S1-Bench's probing analysis demonstrates that difficulty is already there in LRM representations. A single-layer MLP trained on the final-layer hidden state of the last token in an encoded question predicts difficulty with monotonically increasing accuracy across difficulty levels. The structure is implicit but linear — no extra training, no specialized probes, no auxiliary signal is required. The model knows.

The behavioral result then forms a contradiction with this internal knowledge. On simple questions that the linear probe correctly classifies as easy, LRMs still produce redundant solution rounds, repeatedly reverify already-correct answers, and emit higher average token entropy than necessary. The hidden-state signal that says "this is easy" is overridden during generation by exploratory behavior that says "let me check again."

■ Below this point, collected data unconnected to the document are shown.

Lemma step_onward e s s' :
  run_ok o s → sched_step o e s = (inr tt, s') → onward s s' ∧ (processes e s = true → settled_count s < settled_count s').
Proof.
  intros Hs E. destruct e as [step|arrivals]; cbn [sched_step processes] in *.
  - injection E as <-. split; [|done]. apply advance_onward. pose proof (still_steady _ _ (fiber_step_still o step s)) as Hst. apply Hst.
  - destruct (turn_spec _ _ _ _ (ro_ok _ _ Hs) E) as [[Hi Hc]|(_ & node & d & rest & t & _ & Hrun & Hset & Ha & Hp & Ht)].
    + split; [by apply advance_onward, alike_advance, same_core_alike|]. by destruct Hi as [-> | ->]; rewrite ?andb_false_r.
    + pose proof (admits_onward t s' Ht) as Hon. split; [etrans; [by apply advance_onward|done]|]. intros _.
      apply (Nat.lt_le_trans _ (settled_count t)); [|by apply onward_count].
      pose proof Hrun as Hin%(so_running _ _ (ro_ok _ _ Hs)). apply list_elem_of_fmap in Hin as (m & Em & Hm%(so_nodes _ _ (ro_ok _ _ Hs))).
      rewrite Em in Hrun, Hset. apply (advance_count s t m Ha Hm); [|done]. unfold running_in, settled_in in *.
      apply bool_decide_eq_true in Hrun. apply bool_decide_eq_false. congruence.
Qed.

(** The number of turns that process a report. *)
Fixpoint processed (es : list SchedEvent) (s : Sched) : nat :=
  match es with
  | [] => 0
  | e :: es =>
      (if processes e s then 1 else 0) +
      match sched_step o e s with (inr _, s') => processed es s' | (inl _, _) => 0 end
  end.

Lemma processed_count es s s' :
  run_ok o s → sched_steps o es s = (inr tt, s') → onward s s' ∧ settled_count s + processed es s ≤ settled_count s'.
Proof.
  revert s. induction es as [|e es IH]; intros s Hs E; cbn [processed sched_steps] in *.
  { apply ret_inr in E as [_ ->]. split; [done|lia]. }
  apply bind_inr in E as ([] & s1 & E1 & E). rewrite E1. destruct (step_onward e s s1 Hs E1) as [Hon Hlt].
  destruct (IH s1 (run_ok_step o _ _ _ Hs E1) E) as [Hon' Hc]. pose proof (onward_count _ _ Hon) as Hle. split; [by etrans|].
  destruct (processes e s); [specialize (Hlt eq_refl)|]; lia.
Qed.
(** * ONNX frontend operator translators: sqrt, mul, scatter_nd,
      random_normal_like, stft and scan

    A shallow embedding of the translators of
    [src/frontends/onnx/frontend/src/op] and of the properties their
    specification states about them.

    Modelling conventions.
    - A translator is a function from a [Node] to a [result]: either the
      [OutputVector] it returns, or the way the C++ call ends otherwise
      (a validation error, a failed assertion, an exception of the
      standard library, undefined behaviour).
    - The graph a translator builds out of fresh nodes is a term of
      [Output]: every [std::make_shared<Op>(...)] is a constructor.  The
      checks and the shape inference the runtime performs inside those
      constructors are not part of the translators and are not modelled;
      where a translator reads an inferred shape or type it does so
      through a function the development is parametrised by.
    - The body subgraph of a Scan node is mutated in place by the scan
      translator, so it is modelled as a store of nodes addressed by
      index, with the edges between them.
    - [int64_t] values are integers of [Z]; signed arithmetic that leaves
      the range of the type is undefined behaviour, [size_t] arithmetic
      wraps around modulo [2^64]. *)

From Stdlib Require Import ZArith String List Lia Bool.
From Stdlib Require Import Floats.SpecFloat.
From stdpp Require Import base gmap strings list.
(** * Dosirak storefront: cart, checkout and admin console of [App.tsx]

    A shallow embedding of the client-side logic of [src/App.tsx] together
    with the proofs of its specified properties.

    Conventions of the embedding:
    - a JavaScript [number] that holds an amount of won, a quantity or a
      timestamp in milliseconds is a [Z]; the one place where the code can
      see [NaN] (the price field of the add-menu form) has its own type;
    - a JavaScript string is a [string] (its UTF-8 bytes), so [===] on
      strings is equality of byte sequences;
    - an array is a [list], in the order of the array;
    - React state is a record, a state setter is a function on that record,
      and a handler is a function from the state before to the state after;
    - a call to the remote store is appended to a log of requests, and the
      answer of the outside world (does the write succeed, does the user
      confirm, what time is it) is an argument of the handler. *)

From stdpp Require Import base tactics option list numbers strings.
From Stdlib Require Import Ascii ZArith QArith Lia.

Local Open Scope string_scope.
Local Open Scope Z_scope.
Local Open Scope list_scope.

(** ** Data model ([types.ts]) *)

Inductive Category := premium | regular | diet.

Inductive OrderStatus := pending | preparing | delivering | completed | cancelled.

Inductive DeliveryTime := lunch | dinner.

Module MenuItem.
Record t := mk {
  id : string;
  name : string;
  description : string;
  price : Z;
  imageUrl : string;
  category : Category;
  calories : option Z;
  available : bool
}.
End MenuItem.

(** [interface CartItem extends MenuItem { quantity: number }] *)
Module CartItem.
Record t := mk {
  id : string;
  name : string;
  description : string;
  price : Z;
  imageUrl : string;
  category : Category;
  calories : option Z;
  available : bool;
  quantity : Z
}.

(** [{ ...item, quantity: q }] for a menu item [item]. *)
Definition of_menu (item : MenuItem.t) (q : Z) : t :=
  mk (MenuItem.id item) (MenuItem.name item) (MenuItem.description item)
     (MenuItem.price item) (MenuItem.imageUrl item) (MenuItem.category item)
     (MenuItem.calories item) (MenuItem.available item) q.

(** [{ ...i, quantity: q }] for a cart item [i]. *)
Definition with_quantity (i : t) (q : Z) : t :=
  mk (id i) (name i) (description i) (price i) (imageUrl i) (category i)
     (calories i) (available i) q.
End CartItem.

Definition ADMIN_EMAIL : string := "acehwan69@gmail.com".

Module UserProfile.
Record t := mk {
  uid : string;
  email : option string;
  displayName : option string;
  photoURL : option string;
  isAdmin : bool
}.
End UserProfile.

(** [Omit<Order, 'id'>]: the record handed to the store, which assigns the
    identifier. *)
Module OrderData.
Record t := mk {
  userId : string;
  userEmail : string;
  items : list CartItem.t;
  totalAmount : Z;
  status : OrderStatus;
  address : string;
  contact : string;
  deliveryDate : string;
  deliveryTime : DeliveryTime;
  createdAt : Z
}.
End OrderData.

Module Order.
Record t := mk {
  id : string;
  data : OrderData.t
}.
Definition createdAt (o : t) : Z := OrderData.createdAt (data o).
Definition totalAmount (o : t) : Z := OrderData.totalAmount (data o).
End Order.

(** ** Cart actions ([App], "Cart Actions") *)

Abbreviation Cart := (list CartItem.t).

(** The updater passed to [setCart] by [addToCart]:
    [prev.find(i => i.id === item.id)] decides between the [map] that
    increments and the append. *)
Definition addToCart_update (item : MenuItem.t) (prev : Cart) : Cart :=
  match list_find (λ i, CartItem.id i = MenuItem.id item) prev with
  | Some _ =>
      (λ i, if decide (CartItem.id i = MenuItem.id item)
            then CartItem.with_quantity i (CartItem.quantity i + 1)
            else i) <$> prev
  | None => prev ++ [CartItem.of_menu item 1]
  end.

(** The updater of [updateQuantity]: [Math.max(1, item.quantity + delta)]. *)
Definition updateQuantity_update (id : string) (delta : Z) (prev : Cart) : Cart :=
  (λ item, if decide (CartItem.id item = id)
           then CartItem.with_quantity item (Z.max 1 (CartItem.quantity item + delta))
           else item) <$> prev.

(** The updater of [removeFromCart]: [prev.filter(i => i.id !== id)]. *)
Definition removeFromCart_update (id : string) (prev : Cart) : Cart :=
  filter (λ i, CartItem.id i ≠ id) prev.

(** [cart.reduce((sum, item) => sum + (item.price * item.quantity), 0)],
    written three times in the source (cart drawer, checkout modal prop and
    [handleCheckout]). *)
Definition cartTotal (cart : Cart) : Z :=
  foldl (λ sum item, sum + CartItem.price item * CartItem.quantity item) 0 cart.

(** ** Application state ([App], the [useState] cells) *)

Inductive Page := home | menu | admin.

Inductive ToastType := success | error.

Record Toast := mkToast { msg : string; type : ToastType }.

(** A JavaScript number as [parseFloat] reads it from a number input: a
    decimal fraction, or [NaN] when the field is empty. *)
Inductive JsNumber := JsNaN | JsFinite (q : Q).

(** Truthiness of a number: [0] and [NaN] are falsy. *)
Definition truthy_number (n : JsNumber) : bool :=
  match n with
  | JsNaN => false
  | JsFinite q => negb (Qeq_bool q 0)
  end.

(** Truthiness of a string: only the empty string is falsy. *)
Definition truthy_string (s : string) : bool :=
  match s with
  | EmptyString => false
  | String _ _ => true
  end.

(** [Omit<MenuItem, 'id'>] as built by the add-menu form, whose price and
    calories come from [parseFloat]. *)
Module NewMenuItem.
Record t := mk {
  name : string;
  description : string;
  price : JsNumber;
  category : Category;
  available : bool;
  imageUrl : string;
  calories : option JsNumber
}.
End NewMenuItem.

(** Calls issued to the remote document store and to the identity
    provider, in the order in which they are issued. *)
Inductive Request :=
  | addDoc_orders (orderData : OrderData.t)
  | addDoc_menus (item : NewMenuItem.t)
  | deleteDoc_menus (id : string)
  | updateDoc_orders (orderId : string) (status : OrderStatus)
  | signInWithPopup
  | signOut.

Record AppState := mkApp {
  user : option UserProfile.t;
  activePage : Page;
  menus : list MenuItem.t;
  orders : list Order.t;
  cart : Cart;
  isCartOpen : bool;
  isCheckoutOpen : bool;
  toast : option Toast;
  isLoggingIn : bool;
  (** not a state cell: the log of calls sent out so far *)
  requests : list Request
}.

Definition initialApp : AppState :=
  mkApp None home [] [] [] false false None false [].

Definition setUser (u : option UserProfile.t) (s : AppState) : AppState :=
  mkApp u (activePage s) (menus s) (orders s) (cart s) (isCartOpen s)
        (isCheckoutOpen s) (toast s) (isLoggingIn s) (requests s).

Definition setActivePage (p : Page) (s : AppState) : AppState :=
  mkApp (user s) p (menus s) (orders s) (cart s) (isCartOpen s)
        (isCheckoutOpen s) (toast s) (isLoggingIn s) (requests s).

(** [setCart(prev => f(prev))]; [setCart(c)] is [setCart (λ _, c)]. *)
Definition setCart (f : Cart → Cart) (s : AppState) : AppState :=
  mkApp (user s) (activePage s) (menus s) (orders s) (f (cart s)) (isCartOpen s)
        (isCheckoutOpen s) (toast s) (isLoggingIn s) (requests s).

Definition setIsCartOpen (b : bool) (s : AppState) : AppState :=
  mkApp (user s) (activePage s) (menus s) (orders s) (cart s) b
        (isCheckoutOpen s) (toast s) (isLoggingIn s) (requests s).

Definition setIsCheckoutOpen (b : bool) (s : AppState) : AppState :=
  mkApp (user s) (activePage s) (menus s) (orders s) (cart s) (isCartOpen s)
        b (toast s) (isLoggingIn s) (requests s).

Definition setToast (t : option Toast) (s : AppState) : AppState :=
  mkApp (user s) (activePage s) (menus s) (orders s) (cart s) (isCartOpen s)
        (isCheckoutOpen s) t (isLoggingIn s) (requests s).

Definition setIsLoggingIn (b : bool) (s : AppState) : AppState :=
  mkApp (user s) (activePage s) (menus s) (orders s) (cart s) (isCartOpen s)
        (isCheckoutOpen s) (toast s) b (requests s).

Definition send (r : Request) (s : AppState) : AppState :=
  mkApp (user s) (activePage s) (menus s) (orders s) (cart s) (isCartOpen s)
        (isCheckoutOpen s) (toast s) (isLoggingIn s) (requests s ++ [r]).

(** Statements of a handler run one after the other. *)
Definition andThen (a b : AppState → AppState) : AppState → AppState :=
  λ s, b (a s).
Infix ">>" := andThen (at level 62, right associativity).

Definition skip : AppState → AppState := λ s, s.

(** ** Identity ([App], "Auth Listener" and "Auth Actions") *)

Module FirebaseUser.
Record t := mk {
  uid : string;
  email : option string;
  displayName : option string;
  photoURL : option string
}.
End FirebaseUser.

(** [firebaseUser.email === ADMIN_EMAIL], where the email may be [null]. *)
Definition email_is_admin (email : option string) : bool :=
  match email with
  | Some e => bool_decide (e = ADMIN_EMAIL)
  | None => false
  end.

(** The callback given to [onAuthStateChanged]. *)
Definition onAuthStateChanged (firebaseUser : option FirebaseUser.t) : AppState → AppState :=
  match firebaseUser with
  | Some fu =>
      setUser (Some (UserProfile.mk (FirebaseUser.uid fu) (FirebaseUser.email fu)
                       (FirebaseUser.displayName fu) (FirebaseUser.photoURL fu)
                       (email_is_admin (FirebaseUser.email fu))))
  | None => setUser None
  end.

(** [!!user?.isAdmin], the flag handed to the views and used to gate the
    admin page and the order feed. *)
Definition isAdmin (s : AppState) : bool :=
  match user s with
  | Some u => UserProfile.isAdmin u
  | None => false
  end.

(** How [signInWithPopup] ends: it resolves, or it rejects with an error
    carrying a [code] and a [message]. *)
Inductive LoginOutcome :=
  | LoginResolved
  | LoginRejected (code : string) (message : string).

Definition loginErrorMessage (code message : string) : string :=
  if decide (code = "auth/popup-closed-by-user") then "로그인 창이 닫혔습니다."
  else if decide (code = "auth/cancelled-popup-request") then "다른 로그인 팝업이 이미 열려있습니다."
  else if decide (code = "auth/popup-blocked") then "팝업이 차단되었습니다. 브라우저 설정을 확인해주세요."
  else if decide (code = "auth/operation-not-allowed") then "구글 로그인이 활성화되지 않았습니다. Firebase Console에서 Google 로그인을 사용 설정해주세요."
  else if decide (code = "auth/unauthorized-domain") then "승인되지 않은 도메인입니다. Firebase Console에서 도메인을 추가해주세요."
  else if truthy_string message then "로그인 오류: " +:+ message
  else "로그인에 실패했습니다.".

Definition handleLogin (outcome : LoginOutcome) (s : AppState) : AppState :=
  if isLoggingIn s then s
  else
    (setIsLoggingIn true >>
     send signInWithPopup >>
     match outcome with
     | LoginResolved => skip
     | LoginRejected code message =>
         setToast (Some (mkToast (loginErrorMessage code message) error))
     end >>
     setIsLoggingIn false) s.

Definition handleLogout : AppState → AppState :=
  send signOut >>
  setCart (λ _, []) >>
  setActivePage home >>
  setToast (Some (mkToast "로그아웃 되었습니다." success)).

(** ** Cart handlers *)

Definition addToCart (item : MenuItem.t) : AppState → AppState :=
  setCart (addToCart_update item) >>
  setToast (Some (mkToast (MenuItem.name item +:+ " 장바구니에 담김") success)).

Definition updateQuantity (id : string) (delta : Z) : AppState → AppState :=
  setCart (updateQuantity_update id delta).

Definition removeFromCart (id : string) : AppState → AppState :=
  setCart (removeFromCart_update id).

(** ** Dates, as the JavaScript [Date] object computes them

    A time value is a number of milliseconds since 1970-01-01T00:00:00Z.
    The local time zone is a fixed offset [tz] in milliseconds, local time
    being UTC plus [tz] (for Korea, nine hours). *)

Definition msPerDay : Z := 86400000.

Definition Day (t : Z) : Z := t `div` msPerDay.

Definition TimeWithinDay (t : Z) : Z := t `mod` msPerDay.

Definition LocalTime (tz t : Z) : Z := t + tz.

Definition UTC (tz t : Z) : Z := t - tz.

(** Day of the week of a time value, [0] being Sunday; day [0] of the
    epoch was a Thursday. *)
Definition WeekDay (t : Z) : Z := (Day t + 4) `mod` 7.

(** Year, month ([1] to [12]) and day of the month of a day number, in the
    proleptic Gregorian calendar. *)
Definition civil_from_days (z : Z) : Z * Z * Z :=
  let z := z + 719468 in
  let era := z `div` 146097 in
  let doe := z - era * 146097 in
  let yoe := (doe - doe `div` 1460 + doe `div` 36524 - doe `div` 146096) `div` 365 in
  let y := yoe + era * 400 in
  let doy := doe - (365 * yoe + yoe `div` 4 - yoe `div` 100) in
  let mp := (5 * doy + 2) `div` 153 in
  let d := doy - (153 * mp + 2) `div` 5 + 1 in
  let m := if decide (mp < 10) then mp + 3 else mp - 9 in
  (if decide (m ≤ 2) then y + 1 else y, m, d).
(** * eva.js Game orchestrator: a shallow embedding of [lib/game/Game.ts]

    The development follows the source file top to bottom: the lifecycle
    helpers ([triggerStart], [getAllGameObjects], [gameObjectLoop],
    [gameObjectResume], [gameObjectPause]) and then the methods of the
    [Game] class.

    Modelling choices.
    - JavaScript objects that the code mutates ([obj.started],
      [system.game]) live in a store keyed by object identity, so that an
      object reachable along two paths (a scene loaded both as primary and
      as secondary scene, the snapshot taken by [destroySystems]) is one
      object.
    - A lifecycle hook is modelled by its presence and by the way its call
      completes: it returns or it throws.  What a hook body does to the
      game is outside this model.
    - Every call of a hook or of an external collaborator ([Ticker],
      [Scene], the observer wiring, the console, the event emitter) is
      appended to a log, oldest entry first.
    - A computation is a state transformer that completes normally or
      abruptly; state changes made before a throw persist, as in
      JavaScript. *)

From Stdlib Require Import ZArith.
From stdpp Require Import base decidable option list strings gmap.

Set Default Proof Using "Type".
Set Warnings "-clear-no-such-hyp".

(** ** Values *)

(** A constructor function, with its [extends] chain. *)
Inductive Ctor : Type :=
| ObjectCtor
| Class (cid : nat) (super : Ctor).

(** The two base classes imported by [Game.ts]. *)
Definition System : Ctor := Class 0 ObjectCtor.
Definition Component : Ctor := Class 1 ObjectCtor.

Global Instance Ctor_eq_dec : EqDecision Ctor.
Proof. solve_decision. Defined.

(** What JavaScript can throw here: a [TypeError] raised by the runtime on
    a property access through [null], or a value thrown by a hook. *)
Inductive Exn : Type :=
| TypeError (msg : string)
| Thrown (v : nat).

Global Instance Exn_eq_dec : EqDecision Exn.
Proof. solve_decision. Defined.

(** An optional method of a unit. *)
Inductive Hook : Type :=
| Absent
| Returns
| Throws (e : Exn).

Global Instance Hook_eq_dec : EqDecision Hook.
Proof. solve_decision. Defined.

Inductive HookName : Type :=
| Hinit | Hawake | Hstart | Hupdate | HlateUpdate
| HonPause | HonResume | Hdestroy.

Global Instance HookName_eq_dec : EqDecision HookName.
Proof. solve_decision. Defined.

Definition Params : Type := list (string * string).
Definition FrameEvent : Type := nat.

(** A [System] or a [Component]: the immutable part of the object.
    [systemName] and [componentName] are the static properties read
    through [obj.constructor].  The hooks [start] and [destroy] are
    [start_] and [destroy_] here: the plain names are the methods of
    [Game]. *)
Record Unit : Type := mkUnit {
  oid : nat;
  constructor : Ctor;
  name : string;
  systemName : string;
  componentName : string;
  __systemDefaultParams : option Params;
  init : Hook;
  awake : Hook;
  start_ : Hook;
  update : Hook;
  lateUpdate : Hook;
  onPause : Hook;
  onResume : Hook;
  destroy_ : Hook;
}.

Global Instance Unit_eq_dec : EqDecision Unit.
Proof. solve_decision. Defined.

Record GameObject : Type := mkGameObject {
  go_name : string;
  components : list Unit;
}.

Record Scene : Type := mkScene {
  scene_name : string;
  gameObjects : list GameObject;
}.

Global Instance GameObject_eq_dec : EqDecision GameObject.
Proof. solve_decision. Defined.

Global Instance Scene_eq_dec : EqDecision Scene.
Proof. solve_decision. Defined.

Inductive LOAD_SCENE_MODE : Type := SINGLE | MULTI_CANVAS.

Global Instance LOAD_SCENE_MODE_eq_dec : EqDecision LOAD_SCENE_MODE.
Proof. solve_decision. Defined.

(** The object literal passed to [emit('sceneChanged', ...)]. *)
Record SceneChanged : Type := mkSceneChanged {
  sc_scene : Scene;
  sc_mode : LOAD_SCENE_MODE;
  sc_params : Params;
}.

(** The external [Ticker]: only [add], [start] and [pause] are used. *)
Record Ticker : Type := mkTicker {
  tk_autoStart : bool;
  tk_frameRate : nat;
  tk_running : bool;
  tk_callbacks : nat;
}.

(** ** The log *)

Inductive Event : Type :=
| Call (h : HookName) (u : Unit)
| SetGame (u : Unit)
| SetSystemObserver (u : Unit) (S : Ctor)
| InitObserver (S : Ctor)
| TickerStart
| TickerPause
| SceneDestroy (s : Scene)
| Emit (event : string) (payload : SceneChanged)
| ConsoleWarn (msg : string)
| ConsoleError (msg : string) (e : Exn).

(** ** The state *)

Record World : Type := mkWorld {
  (* fields of the Game instance *)
  _scene : option Scene;
  canvas : option nat;
  playing : bool;
  started : bool;
  multiScenes : option (list Scene);
  ticker : option Ticker;
  systems : list Unit;
  listeners : list string;
  (* mutable fields of the units, by object identity *)
  obj_started : gset nat;
  obj_game : gset nat;
  (* what has happened so far *)
  log : list Event;
}.

Definition set_scene (v : option Scene) (w : World) : World :=
  mkWorld v (canvas w) (playing w) (started w) (multiScenes w) (ticker w)
          (systems w) (listeners w) (obj_started w) (obj_game w) (log w).
Definition set_canvas (v : option nat) (w : World) : World :=
  mkWorld (_scene w) v (playing w) (started w) (multiScenes w) (ticker w)
          (systems w) (listeners w) (obj_started w) (obj_game w) (log w).
Definition set_playing (v : bool) (w : World) : World :=
  mkWorld (_scene w) (canvas w) v (started w) (multiScenes w) (ticker w)
          (systems w) (listeners w) (obj_started w) (obj_game w) (log w).
Definition set_started (v : bool) (w : World) : World :=
  mkWorld (_scene w) (canvas w) (playing w) v (multiScenes w) (ticker w)
          (systems w) (listeners w) (obj_started w) (obj_game w) (log w).
Definition set_multiScenes (v : option (list Scene)) (w : World) : World :=
  mkWorld (_scene w) (canvas w) (playing w) (started w) v (ticker w)
          (systems w) (listeners w) (obj_started w) (obj_game w) (log w).
Definition set_ticker (v : option Ticker) (w : World) : World :=
  mkWorld (_scene w) (canvas w) (playing w) (started w) (multiScenes w) v
          (systems w) (listeners w) (obj_started w) (obj_game w) (log w).
Definition set_systems (v : list Unit) (w : World) : World :=
  mkWorld (_scene w) (canvas w) (playing w) (started w) (multiScenes w)
          (ticker w) v (listeners w) (obj_started w) (obj_game w) (log w).
Definition set_listeners (v : list string) (w : World) : World :=
  mkWorld (_scene w) (canvas w) (playing w) (started w) (multiScenes w)
          (ticker w) (systems w) v (obj_started w) (obj_game w) (log w).
Definition set_obj_started (v : gset nat) (w : World) : World :=
  mkWorld (_scene w) (canvas w) (playing w) (started w) (multiScenes w)
          (ticker w) (systems w) (listeners w) v (obj_game w) (log w).
Definition set_obj_game (v : gset nat) (w : World) : World :=
  mkWorld (_scene w) (canvas w) (playing w) (started w) (multiScenes w)
          (ticker w) (systems w) (listeners w) (obj_started w) v (log w).
Definition set_log (v : list Event) (w : World) : World :=
  mkWorld (_scene w) (canvas w) (playing w) (started w) (multiScenes w)
          (ticker w) (systems w) (listeners w) (obj_started w) (obj_game w) v.

(** ** Computations that may throw *)

Inductive Completion (A : Type) : Type :=
| Normal (a : A)
| Throw (e : Exn).
Arguments Normal {A} a.
Arguments Throw {A} e.

Definition M (A : Type) : Type := World -> Completion A * World.

Definition ret {A} (a : A) : M A := fun w => (Normal a, w).
Definition throw {A} (e : Exn) : M A := fun w => (Throw e, w).
Definition bind {A B} (m : M A) (k : A -> M B) : M B :=
  fun w => match m w with
           | (Normal a, w') => k a w'
           | (Throw e, w') => (Throw e, w')
           end.
Definition try_catch {A} (m : M A) (handler : Exn -> M A) : M A :=
  fun w => match m w with
           | (Normal a, w') => (Normal a, w')
           | (Throw e, w') => handler e w'
           end.
Definition get : M World := fun w => (Normal w, w).
Definition modify (f : World -> World) : M unit := fun w => (Normal tt, f w).

Notation "x <- m ;; k" := (bind m (fun x => k))
  (at level 100, m at next level, right associativity).
Notation "m ;; k" := (bind m (fun _ => k))
  (at level 100, right associativity).

(** [for (const x of l) body]. *)
Fixpoint for_of {A} (l : list A) (body : A -> M unit) : M unit :=
  match l with
  | [] => ret tt
  | x :: l' => body x ;; for_of l' body
  end.

Definition emit_log (ev : Event) : M unit :=
  modify (fun w => set_log (log w ++ [ev]) w).

Definition console_warn (msg : string) : M unit := emit_log (ConsoleWarn msg).
Definition console_error (msg : string) (e : Exn) : M unit :=
  emit_log (ConsoleError msg e).

(** [obj.h && obj.h(...)]: nothing when the hook is absent. *)
Definition call (h : HookName) (obj : Unit) (impl : Hook) : M unit :=
  match impl with
  | Absent => ret tt
  | Returns => emit_log (Call h obj)
  | Throws e => emit_log (Call h obj) ;; throw e
  end.

(** [x instanceof S]: [S.prototype] is on the prototype chain of [x]. *)
Fixpoint extends (c S : Ctor) : bool :=
  if decide (c = S) then true
  else match c with
       | ObjectCtor => false
       | Class _ super => extends super S
       end.

Definition instanceof (obj : Unit) (S : Ctor) : bool :=
  extends (constructor obj) S.

(** ** The lifecycle helpers *)

Definition triggerStart (obj : Unit) : M unit :=
  if negb (instanceof obj System) && negb (instanceof obj Component)
  then ret tt
  else
    w <- get ;;
    if decide (oid obj ∈ obj_started w) then ret tt
    else
      try_catch (call Hstart obj (start_ obj))
        (fun e =>
           if instanceof obj Component
           then console_error (componentName obj +:+ " start error") e
           else console_error (systemName obj +:+ " start error") e) ;;
      modify (fun w => set_obj_started ({[oid obj]} ∪ obj_started w) w).
Lemma run_store_detached (t0 : Z) (es : list Event) :
  store_ok (run es (initial t0)) /\ add_banner_detached (run es (initial t0)).
Proof.
  apply (run_invariant (fun w => store_ok w /\ add_banner_detached w)).
  - intros e w [H1 H2]. split.
    + eapply store_ok_change; [apply step_store_change | exact H1].
    + now apply add_banner_detached_step.
  - split; [apply store_ok_initial|]. intros m x H. discriminate H.
Qed.

(** X11. In every state of a run from start-up, with [nanoid] never
    repeating an id, the object an Added banner refers to has an id no
    stored record carries; pressing Undo on an Added banner therefore
    resets the banner and changes nothing else: no record is removed. *)
Theorem undo_of_add_never_removes (t0 : Z) (es : list Event) (m : jstr) (x : Todo.t) :
  let w := run es (initial t0) in
  Showing m x (lit "add") w ->
  ~ In (Todo.id x) (map Todo.id (todos w)) /\
  exec handleUndo w = mkWorld (store w) (title w) idle_banner (env w).
Proof.
  intros w Hs. destruct (run_store_detached t0 es) as [_ Hd]. fold w in Hd.
  pose proof (Hd m x Hs) as Habs. split; [exact Habs|].
  unfold exec. rewrite (handleUndo_add _ _ _ Hs). simpl.
  rewrite (removeTodo_absent _ _ Habs). unfold todos.
  now destruct (store w).
Qed.

(** X15. In every state of a run from start-up, with [nanoid] never
    repeating an id, the keys [keyExtractor] gives the rows of the To Do
    list are distinct, and so are those of the Done list. *)
Theorem list_keys_distinct (t0 : Z) (es : list Event) :
  let w := run es (initial t0) in
  NoDup (map Todo.id (undoneTodos (todos w))) /\
  NoDup (map Todo.id (doneTodos (todos w))).
Proof.
  intros w. destruct (reachable_store_ok t0 es) as [_ H]. fold w in H.
  split; apply NoDup_map_filter; exact H.
Qed.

The authors' interpretation — and the most plausible mechanism — is that models exhibit self-doubt about their own early difficulty judgments. The model perceives the question is simple, then second-guesses that perception, then engages in exploratory generation to compensate for the imagined possibility that its initial assessment was wrong. This is a structural failure mode: the architecture lacks a mechanism to commit to an early difficulty assessment and act on it.

The deeper insight is that LRM overthinking is not a perception failure (the model fails to recognize a simple question) but an action failure (the model recognizes the question is simple but cannot translate that recognition into terminating behavior). This distinction matters for fixes: prompt-engineering for "shorter answers on easy questions" treats it as a perception problem and produces brittle results. Mechanistic fixes that route generation through the difficulty representation — for example, conditioning continued-thinking decisions on the probe output — treat it as the action problem it appears to be.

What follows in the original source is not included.